Family

Owner: Have you proposed to her yet? When are you gonna propose to that girl? You're not getting a bonus, a raise, or a review until you get down on your knees.
Employee: (smirks)
Owner: For her!

Rogers, Arkansas

Office worker: Do you know why this code is causing a problem?
Web developer manager: I only know worthless things. I know all the lyrics to “American Pie,” but I can't remember my mother's phone number.

Piscataway, New Jersey

Overheard by: Caroline

Patient: Yeah, I have a twin brother about my age.

Presbyterian Hospital
New York, New York

Overheard by: Speechless RN

CEO, during meeting: Okay, that will wrap it up. Does anyone have anything else?
Manager: I just want everyone to know that I won't be around this weekend because my ex-wife told the kids they won't be having any fun this summer because she doesn't have any money. I am going to pick them up and try and let them have fun. So if you need me I won't be around.
(all room is silent)
CEO: Okay, then does anyone have anything else today?

Manhattan, New York

Sales to admin: I'll be missing golf next week because I'll be off getting married. Oh, wait… It's the week after next.

Jeannette, Pennsylvania

Dad: So, I need a male audio cable and a video cable with two female connections on each end.
Eight-year-old: Daddy…I thought males and females were like boys and girls.
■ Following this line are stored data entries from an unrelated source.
(* ===== verification/SlabAllocator.v ===== *)
(** * Slab allocator

    [apex::core::SlabAllocator] (apex_core/include/apex/core/slab_allocator.hpp,
    apex_core/src/slab_allocator.cpp): fixed-size slots carved from chunks, free
    slots threaded on an intrusive list, a magic word per slot to detect double
    frees.

    Addresses are integers and null is 0. [mem] is what the first sixteen bytes
    of each slot hold, read as a [FreeNode]; users of a slot may overwrite it
    ([user_write]). [std::aligned_alloc] is the argument [sys_alloc]: the base of
    a block of the given size, or null. *)

From S2P Require Import Prelude.

Record SlabAllocatorConfig : Type := mkConfig {
  auto_grow : bool;
  grow_chunk_size : Z;
  max_total_count : Z;
}.

Record FreeNode : Type := mkFreeNode { fn_next : Z; magic : Z }.
Record ChunkInfo : Type := mkChunkInfo { data : Z; count : Z }.

Record SlabAllocator : Type := mkSlabAllocator {
  chunks_ : list ChunkInfo;
  free_list_ : Z;
  slot_size_ : Z;
  total_count_ : Z;
  free_count_ : Z;
  config_ : SlabAllocatorConfig;
  initial_count_ : Z;
  grow_count_ : Z;
  peak_allocated_ : Z;
  double_free_count_ : Z;
  mem : gmap Z FreeNode;
}.

Definition SLAB_MAGIC_ALLOCATED : Z := 0xA110CA7E.
Definition SLAB_MAGIC_FREED : Z := 0xF2EED000.

(** [sizeof(FreeNode)], [alignof(std::max_align_t)] and the chunk alignment on
    x86-64. *)
Definition sizeof_FreeNode : Z := 16.
Definition max_align : Z := 16.
Definition kAlignment : Z := 64.

(** [(size + alignment - 1) & ~(alignment - 1)] in 64 bits. *)
Definition align_up (size alignment : Z) : Z :=
  Z.land (u64 (size + alignment - 1)) (u64 (- alignment)).

(** The free-list loop of [grow]: slots [i - 1] down to 0 pushed in turn. *)
Fixpoint push_slots (i : nat) (chunk slot_size : Z) (free_list : Z) (m : gmap Z FreeNode) : Z * gmap Z FreeNode :=
  match i with
  | O => (free_list, m)
  | S i' =>
      let node := chunk + Z.of_nat i' * slot_size in
      push_slots i' chunk slot_size node (<[node := mkFreeNode free_list SLAB_MAGIC_FREED]> m)
  end.

Section Allocation.
Context (sys_alloc : Z -> Z).

Definition grow (count : Z) (a : SlabAllocator) : outcome SlabAllocator :=
  if (0 <? count) && (SIZE_MAX / count <? slot_size_ a) then Throws bad_alloc
  else
    let alloc_size := align_up (slot_size_ a * count) kAlignment in
    let chunk := sys_alloc alloc_size in
    if chunk =? 0 then Throws bad_alloc
    else
      let '(fl, m) := push_slots (Z.to_nat count) chunk (slot_size_ a) (free_list_ a) (mem a) in
      Returns (mkSlabAllocator (chunks_ a ++ [mkChunkInfo chunk count]) fl (slot_size_ a) (u64 (total_count_ a + count))
                 (u64 (free_count_ a + count)) (config_ a) (initial_count_ a) (grow_count_ a) (peak_allocated_ a)
                 (double_free_count_ a) m).

Definition make (slot_size initial_count : Z) (config : SlabAllocatorConfig) : outcome SlabAllocator :=
  let slot := align_up (Z.max slot_size sizeof_FreeNode) max_align in
  if initial_count =? 0 then Throws invalid_argument
  else grow initial_count (mkSlabAllocator [] 0 slot 0 0 config initial_count 0 0 0 empty).

Definition allocated_count (a : SlabAllocator) : Z := u64 (total_count_ a - free_count_ a).

(** Growth on exhaustion: [None] when the pool may not grow. *)
Definition grow_chunk (a : SlabAllocator) : option Z :=
  if negb (auto_grow (config_ a)) then None
  else if (0 <? max_total_count (config_ a)) && (max_total_count (config_ a) <=? total_count_ a) then None
  else
    let chunk := if 0 <? grow_chunk_size (config_ a) then grow_chunk_size (config_ a) else initial_count_ a in
    let chunk := if 0 <? max_total_count (config_ a)
                 then Z.min chunk (max_total_count (config_ a) - total_count_ a) else chunk in
    if chunk =? 0 then None else Some chunk.

(** The part of [allocate] after the pool is known to have a free slot. *)
Definition pop_slot (a : SlabAllocator) : outcome (Z * SlabAllocator) :=
  let node := free_list_ a in
  match mem a !! node with
  | None => Throws undefined_behaviour
  | Some n =>
      let a := mkSlabAllocator (chunks_ a) (fn_next n) (slot_size_ a) (total_count_ a) (u64 (free_count_ a - 1)) (config_ a)
                 (initial_count_ a) (grow_count_ a) (peak_allocated_ a) (double_free_count_ a)
                 (<[node := mkFreeNode (fn_next n) SLAB_MAGIC_ALLOCATED]> (mem a)) in
      let current := allocated_count a in
      let peak := if peak_allocated_ a <? current then current else peak_allocated_ a in
      Returns (node, mkSlabAllocator (chunks_ a) (free_list_ a) (slot_size_ a) (total_count_ a) (free_count_ a) (config_ a)
                       (initial_count_ a) (grow_count_ a) peak (double_free_count_ a) (mem a))
  end.

(** [allocate()]: the slot, or null. *)
Definition allocate (a : SlabAllocator) : outcome (Z * SlabAllocator) :=
  if free_list_ a =? 0 then
    match grow_chunk a with
    | None => Returns (0, a)
    | Some chunk =>
        run a <- grow chunk a;
        pop_slot (mkSlabAllocator (chunks_ a) (free_list_ a) (slot_size_ a) (total_count_ a) (free_count_ a) (config_ a)
                    (initial_count_ a) (u64 (grow_count_ a + 1)) (peak_allocated_ a) (double_free_count_ a) (mem a))
    end
  else pop_slot a.
(** The current block takes the request. *)
Lemma arena_inv_bump a l front cur p n :
  arena_inv a l -> blocks_ a = front ++ [cur] -> b_cursor cur <= p -> p + n <= b_end cur -> 0 < n ->
  arena_inv (mkArena (front ++ [mkBlock (b_base cur) (p + n) (b_end cur) (b_size cur)]) (block_size_ a) (max_bytes_ a) (total_allocated_ a))
    ((p, n) :: l).
Proof.
  intros Hinv E Hp Hn Hn0. assert (Hcur : cur ∈ blocks_ a) by (rewrite E; apply elem_of_app; right; apply list_elem_of_here).
  pose proof (above_cursor_apart a l cur p n Hinv Hcur Hp Hn Hn0) as Hnew. destruct Hinv. rewrite E in *.
  apply Forall_app in ai_blocks0 as [Hf Hc]. rewrite Forall_singleton in Hc. pose proof Hc as (? & ? & ? & ?).
  constructor; cbn [blocks_ block_size_ max_bytes_ total_allocated_].
  - by destruct front.
  - done.
  - apply Forall_app. split; [done|]. apply Forall_singleton. unfold block_ok; cbn. lia.
  - by rewrite fmap_app in *.
  - rewrite blocks_total_app in *. done.
  - by constructor.
  - intros r [->|Hr]%elem_of_cons; [split; [done|]|].
    + eexists. split; [apply elem_of_app; right; apply list_elem_of_here|]. unfold inside; cbn. lia.
    + destruct (ai_inside0 r Hr) as (? & b & Hb & Hi). split; [done|]. apply elem_of_app in Hb as [Hb| ->%list_elem_of_singleton].
      * exists b. split; [apply elem_of_app; by left|done].
      * eexists. split; [apply elem_of_app; right; apply list_elem_of_here|]. unfold inside in *; cbn. lia.
Qed.
Lemma depth_const s s' : step s s' -> max_queue_depth_ s' = max_queue_depth_ s.
Proof.
  assert (Hl : forall i s, max_queue_depth_ (pump_loop i s) = max_queue_depth_ s)
    by (intros i t; unfold pump_loop; destruct (write_queue_ t); [done|]; by destruct (is_open t)).
  assert (Hc : forall s, max_queue_depth_ (close s) = max_queue_depth_ s) by (intros t; unfold close; by destruct (state_ t)).
  intros [data t|h b t|data t|t _|t|i t _|i req ec t _];
    unfold enqueue_write, async_send, async_send_raw, enqueue_and_await, write_done; try done; try (by split_ifs).
  destruct ec; [|by rewrite Hl]. cbn [max_queue_depth_]. by rewrite Hc.
Qed.

(** C40: Writes go out whole, once, in the order they were accepted. In every
    interleaving of senders, the pump and socket completions: at most one pump
    exists, so at most one socket write is outstanding; what was given to the
    socket is a prefix of what was accepted, and while the session is open the
    rest is exactly the queue; the queue never exceeds its configured depth; and
    an open session with queued data always has a pump that will take it. *)
Theorem session_write_order d s (Hrun : rtc step (make d) s) :
  (length (pumps s) <= 1)%nat /\ (exists rest, accepted s = issued s ++ rest) /\
  (is_open s = true -> accepted s = issued s ++ (wr_data <$> write_queue_ s)) /\
  len (write_queue_ s) <= Z.max 0 d /\
  (is_open s = true -> write_queue_ s <> [] -> exists p, pumps s = [p]).
Proof.
  pose proof (session_reachable_inv d s Hrun) as Hi.
  assert (Hd : max_queue_depth_ s = d).
  { clear Hi. enough (max_queue_depth_ s = max_queue_depth_ (make d)) by done.
    induction Hrun as [|s1 s2 s3 Hs _ IH]; [done|]. rewrite IH. by apply depth_const. }
  split_and!.
  - destruct (inv_pump _ Hi) as [(_ & p & ->)|[_ ->]]; cbn; lia.
  - apply Hi.
  - apply Hi.
  - rewrite <- Hd. apply Hi.
  - intros Ho Hq. destruct (inv_pump _ Hi) as [(_ & Hp)|[Hr _]]; [done|]. by destruct Hq; apply (inv_work _ Hi).
Qed.

(** Once signalled, a result stays. *)
Lemma results_stable s s' w r : step s s' -> inv s -> results s !! w = Some r -> results s' !! w = Some r.
Proof.
  assert (Hl : forall i t, results (pump_loop i t) = results t)
    by (intros i t; unfold pump_loop; destruct (write_queue_ t); [done|]; by destruct (is_open t)).
  assert (Hc : forall t, results (close t) = results t) by (intros t; unfold close; by destruct (state_ t)).
  intros Hst Hi Hr. destruct Hst as [data t|h b t|data t|t _|t|i t _|i req ec t Hp];
    unfold enqueue_write, async_send, async_send_raw, enqueue_and_await;
    [split_ifs; exact Hr..|exact Hr|by rewrite Hc|by rewrite Hl|].
  destruct (inv_pump _ Hi) as [(_ & p & E)|[_ E]]; rewrite E in Hp; [|done]. destruct i; [|done]. injection Hp as ->.
  assert (Hw : w ∉ omap waiter (in_flight t ++ write_queue_ t)) by (intros Hw; apply (inv_waiter _ Hi) in Hw as [_ ?]; congruence).
  assert (Hol : omap waiter (in_flight t ++ write_queue_ t) =
    (match waiter req with Some w => [w] | None => [] end) ++ omap waiter (write_queue_ t))
    by (unfold in_flight; rewrite E; cbn; by destruct (waiter req)).
  rewrite Hol, not_elem_of_app in Hw. destruct Hw as [Hw1 Hw2].
  assert (Hs : forall r', signal req r' (results t) !! w = Some r).
  { intros r'. unfold signal. destruct (waiter req) as [v|]; [|done]. rewrite lookup_insert_ne; [done|]. intros ->. by apply Hw1, list_elem_of_here. }
  unfold write_done. destruct ec; cbn [results]; [rewrite Hc; cbn [results]|rewrite Hl; apply Hs].
  rewrite signal_all_lookup, decide_False by done. apply Hs.
Qed.
(* ===== verification/SessionManager.v ===== *)
(** * Session manager

    [apex::core::SessionManager] (apex_core/include/apex/core/session_manager.hpp,
    apex_core/src/session_manager.cpp): the sessions of one core, each with a
    heartbeat entry in the timing wheel, the maps between the two, and the
    eviction of silent sessions.

    Sessions are shared objects: [objs] is the store of session objects by id, and
    [sessions_] the ids registered in the manager's map, so that a session removed
    from the map is still seen closed by whoever holds it. The wheel is the one of
    [TimingWheel], with [on_timer_expire] as its callback. Callbacks into services
    are recorded in the order they are made. Whether the session pool still has a
    slot is an argument of [create_session]. *)

From S2P Require Import Prelude ErrorCode RingBuffer TimingWheel Session.

Record SessObj : Type := mkSessObj {
  so_session : Session.Session;
  timer_entry_id_ : Z;
  recv_buf_ : RingBuffer.RingBuffer;
}.

(** The manager's own state, without the wheel. *)
Record Manager : Type := mkManager {
  heartbeat_timeout_ticks_ : Z;
  recv_buf_capacity_ : Z;
  max_queue_depth_ : Z;
  next_id_ : Z;
  metric_sessions_created_ : Z;
  metric_sessions_timeout_ : Z;
  metric_heap_fallback_ : Z;
  sessions_ : gset Z;
  timer_to_session_ : gmap Z Z;
  objs : gmap Z SessObj;
  shrink_tick_counter_ : Z;
  remove_calls : list Z;
  timeout_calls : list Z;
}.

Definition kShrinkIntervalTicks : Z := 600.

Definition with_maps (ss : gset Z) (tts : gmap Z Z) (os : gmap Z SessObj) (m : Manager) : Manager :=
  mkManager (heartbeat_timeout_ticks_ m) (recv_buf_capacity_ m) (max_queue_depth_ m) (next_id_ m) (metric_sessions_created_ m)
    (metric_sessions_timeout_ m) (metric_heap_fallback_ m) ss tts os (shrink_tick_counter_ m) (remove_calls m) (timeout_calls m).

Definition set_timer (t : Z) (o : SessObj) : SessObj := mkSessObj (so_session o) t (recv_buf_ o).
Definition close_obj (o : SessObj) : SessObj := mkSessObj (Session.close (so_session o)) (timer_entry_id_ o) (recv_buf_ o).

(** The state of a manager: its maps and its wheel. *)
Definition mgr_state : Type := Manager * TimingWheel.

Definition make (heartbeat_timeout_ticks timer_wheel_slots recv_buf_capacity max_queue_depth : Z) : outcome mgr_state :=
  run w <- TimingWheel.make timer_wheel_slots;
  Returns (mkManager heartbeat_timeout_ticks recv_buf_capacity max_queue_depth 1 0 0 0 ∅ ∅ ∅ 0 [] [], w).

Section Operations.
Context (malloc_ok : Z -> bool) (fill : Z).
(* ===== verification/Server.v ===== *)
(** * The server

    [apex::core::Server] (apex_core/src/server.cpp): its construction, with the
    assignment of worker threads to processors, and its life from [run] to the
    destructor.

    The life is a state machine. [run] makes one call after the other and then blocks on
    the control loop; [stop] may be called by any thread at any time; the control loop
    runs the handlers of the shutdown. The adapters, services, listeners and the engine
    are seen through the calls made to them, which are recorded in order in [calls]; a
    call that throws is an argument. [finalize_shutdown] is cut at each of its calls, which
    take the time they take, and its polling loop at each look at the counters, so that
    coroutines end in between or not. *)

From stdpp Require Import sorting.
From S2P Require Import Prelude ErrorCode MathUtils TimingWheel SessionManager CpuTopology.
Import Topology.

Module Server.

(** ** Construction *)

Record ServerConfig : Type := mkConfig {
  num_cores : Z;
  heartbeat_timeout_ticks : Z;
  timer_wheel_slots : Z;
  recv_buf_capacity : Z;
  session_max_queue_depth : Z;
  affinity_enabled : bool;
  worker_cores : list Z;
}.

Record CoreAssignment : Type := mkAssignment { logical_core_id : Z; assigned_node : Z }.

(** The check at the start of the constructor. *)
Definition check_heartbeat (config : ServerConfig) : outcome unit :=
  if 0 <? heartbeat_timeout_ticks config then
    let actual_slots := next_power_of_2 (if timer_wheel_slots config <? 1 then 1 else timer_wheel_slots config) in
    if actual_slots <=? heartbeat_timeout_ticks config then Throws invalid_argument else Returns tt
  else Returns tt.

(** The node of the core that has the thread. *)
Definition find_numa (logical_id : Z) (cores : list PhysicalCore) : Z :=
  match filter (λ pc, logical_id ∈ logical_ids pc) cores with pc :: _ => numa_node pc | [] => 0 end.

Definition rank (t : CoreType) : Z := match t with Performance => 0 | Unknown => 1 | Efficiency => 2 end.

(** The comparison given to [std::stable_sort]. *)
Definition before (a b : PhysicalCore) : bool :=
  if negb (rank (type a) =? rank (type b)) then rank (type a) <? rank (type b) else numa_node a <? numa_node b.
Fixpoint stable_insert (x : PhysicalCore) (l : list PhysicalCore) : list PhysicalCore :=
  match l with y :: l' => if before y x then y :: stable_insert x l' else x :: l | [] => [x] end.
Definition stable_sort (l : list PhysicalCore) : list PhysicalCore := foldr stable_insert [] l.

(** The workers' processors and their number. *)
Definition assign (t : CpuTopology) (config : ServerConfig) : list CoreAssignment * Z :=
  if negb (affinity_enabled config) then ([], num_cores config)
  else
    match worker_cores config with
    | _ :: _ =>
        let l := (λ id, mkAssignment id (find_numa id (physical_cores t))) <$> worker_cores config in (l, u32 (len l))
    | [] =>
        let sorted := stable_sort (physical_cores t) in
        let worker_count := if num_cores config =? 0 then physical_core_count t else num_cores config in
        let worker_count := Z.min worker_count (u32 (len sorted)) in
        ((λ pc, mkAssignment (primary_logical_id pc) (numa_node pc)) <$> takeZ worker_count sorted, worker_count)
    end.

(** [CoreEngine::CoreEngine]. *)
Definition engine_cores (hw num_cores : Z) : Z := if num_cores =? 0 then if 0 <? hw then hw else 1 else num_cores.

Record built : Type := mkBuilt { assignments : list CoreAssignment; core_count : Z; managers : list mgr_state }.

Definition make_server (sys : Sysfs) (t : CpuTopology) (config : ServerConfig) : outcome built :=
  run _ <- check_heartbeat config;
  let '(core_assignments, n) := assign t config in
  let n := engine_cores (hardware_concurrency sys) n in
  run m <- SessionManager.make (heartbeat_timeout_ticks config) (timer_wheel_slots config) (recv_buf_capacity config) (session_max_queue_depth config);
  Returns (mkBuilt core_assignments n (replicate (Z.to_nat n) m)).
(* ===== verification/Dispatcher.v ===== *)
(** * Message dispatch and periodic tasks

    [apex::core::MessageDispatcher] (apex_core/src/message_dispatcher.cpp), which
    finds the handler of a message, and [apex::core::PeriodicTaskScheduler]
    (apex_core/src/periodic_task_scheduler.cpp), which runs tasks at an interval on
    one core.

    A handler acts on the session and on the rest of the world [W], also when it
    throws. The dispatcher with a session is an instance of [ConnOps], so that what
    is proved of the read loop holds of it.

    The scheduler's timers are the waits its [steady_timer]s have outstanding. A
    wait is armed, ready (expired, its completion queued) or aborted; [cancel] on a
    timer aborts armed waits and, as documented, not ready ones. What a task does to
    the scheduler is the argument [body]; the storage of its closure is left out. *)

From S2P Require Import Prelude ErrorCode WireHeader RingBuffer FrameCodec Protocol Session ConnectionHandler.

(** ** The dispatcher *)

Module Dispatcher.
Section Dispatcher.
Context {W : Type}.

(** How the coroutine of a handler ends: it returns, or an exception leaves it. *)
Inductive handled : Type := Handled (r : Result unit) | Threw.

Definition Handler : Type := Z -> list Z -> Session * W -> handled * (Session * W).

Record MessageDispatcher : Type := mkDispatcher {
  handlers_ : gmap Z Handler;
  default_handler_ : option Handler;
  metric_dispatched_ : Z;
  metric_exceptions_ : Z;
}.

Definition make_dispatcher : MessageDispatcher := mkDispatcher ∅ None 0 0.

Definition register_handler (msg_id : Z) (handler : Handler) (d : MessageDispatcher) : MessageDispatcher :=
  mkDispatcher (<[msg_id := handler]> (handlers_ d)) (default_handler_ d) (metric_dispatched_ d) (metric_exceptions_ d).

Definition unregister_handler (msg_id : Z) (d : MessageDispatcher) : MessageDispatcher :=
  mkDispatcher (delete msg_id (handlers_ d)) (default_handler_ d) (metric_dispatched_ d) (metric_exceptions_ d).

Definition set_default_handler (handler : Handler) (d : MessageDispatcher) : MessageDispatcher :=
  mkDispatcher (handlers_ d) (Some handler) (metric_dispatched_ d) (metric_exceptions_ d).

Definition clear_default_handler (d : MessageDispatcher) : MessageDispatcher :=
  mkDispatcher (handlers_ d) None (metric_dispatched_ d) (metric_exceptions_ d).

Definition has_handler (msg_id : Z) (d : MessageDispatcher) : bool := bool_decide (is_Some (handlers_ d !! msg_id)).

Definition has_default_handler (d : MessageDispatcher) : bool := match default_handler_ d with Some _ => true | None => false end.

Definition handler_count (d : MessageDispatcher) : Z := Z.of_nat (size (handlers_ d)).

(** Count the dispatch, run the handler, and turn an exception into an error. *)
Definition call_handler (handler : Handler) (msg_id : Z) (payload : list Z) (d : MessageDispatcher) (x : Session * W)
    : Result unit * MessageDispatcher * (Session * W) :=
  let dispatched := u64 (metric_dispatched_ d + 1) in
  match handler msg_id payload x with
  | (Handled r, x) => (r, mkDispatcher (handlers_ d) (default_handler_ d) dispatched (metric_exceptions_ d), x)
  | (Threw, x) =>
      (Err HandlerException, mkDispatcher (handlers_ d) (default_handler_ d) dispatched (u64 (metric_exceptions_ d + 1)), x)
  end.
I'm confused.
Dad: Um…don't worry about it.

RadioShack
California

Overheard by: SK

Frustrated coworker, about daughter with object in her ear: I am not rewarding her for putting something in her body!

Tigard, Oregon

Security guard #1: Well you know Hitler's mother was Jewish.
Supervisor: I know! Wouldn't Freud have had a field day with that?
Security guard #2: Who?
Supervisor: You know, Sigmund Freud?
Security guard #2: Oh, the magician?
Security guard #1: What?
Security guard #2: You know, the magician with the tigers?
Supervisor: Thats Sigfried and Roy!

Lakeport, California

Woman #1: What are you doing for New Year's?
Woman #2: I don't have any plans yet, what about you?
Woman #1: Probably just sit at home and drink some wine.
Woman #2: Yeah, I did that last year, and I accidentally got completely bombed in front of my son, so I'm not doing that again.

Manhattan, New York

Male coworker: Your mom.
Female coworker #1: Leave that whore outta this.
Female coworker #2: Whoah, did she just say…?
Female coworker #1: Yes, I did.
Boss: The “h” word?
Female coworker #1: Actually, it's the “w” word.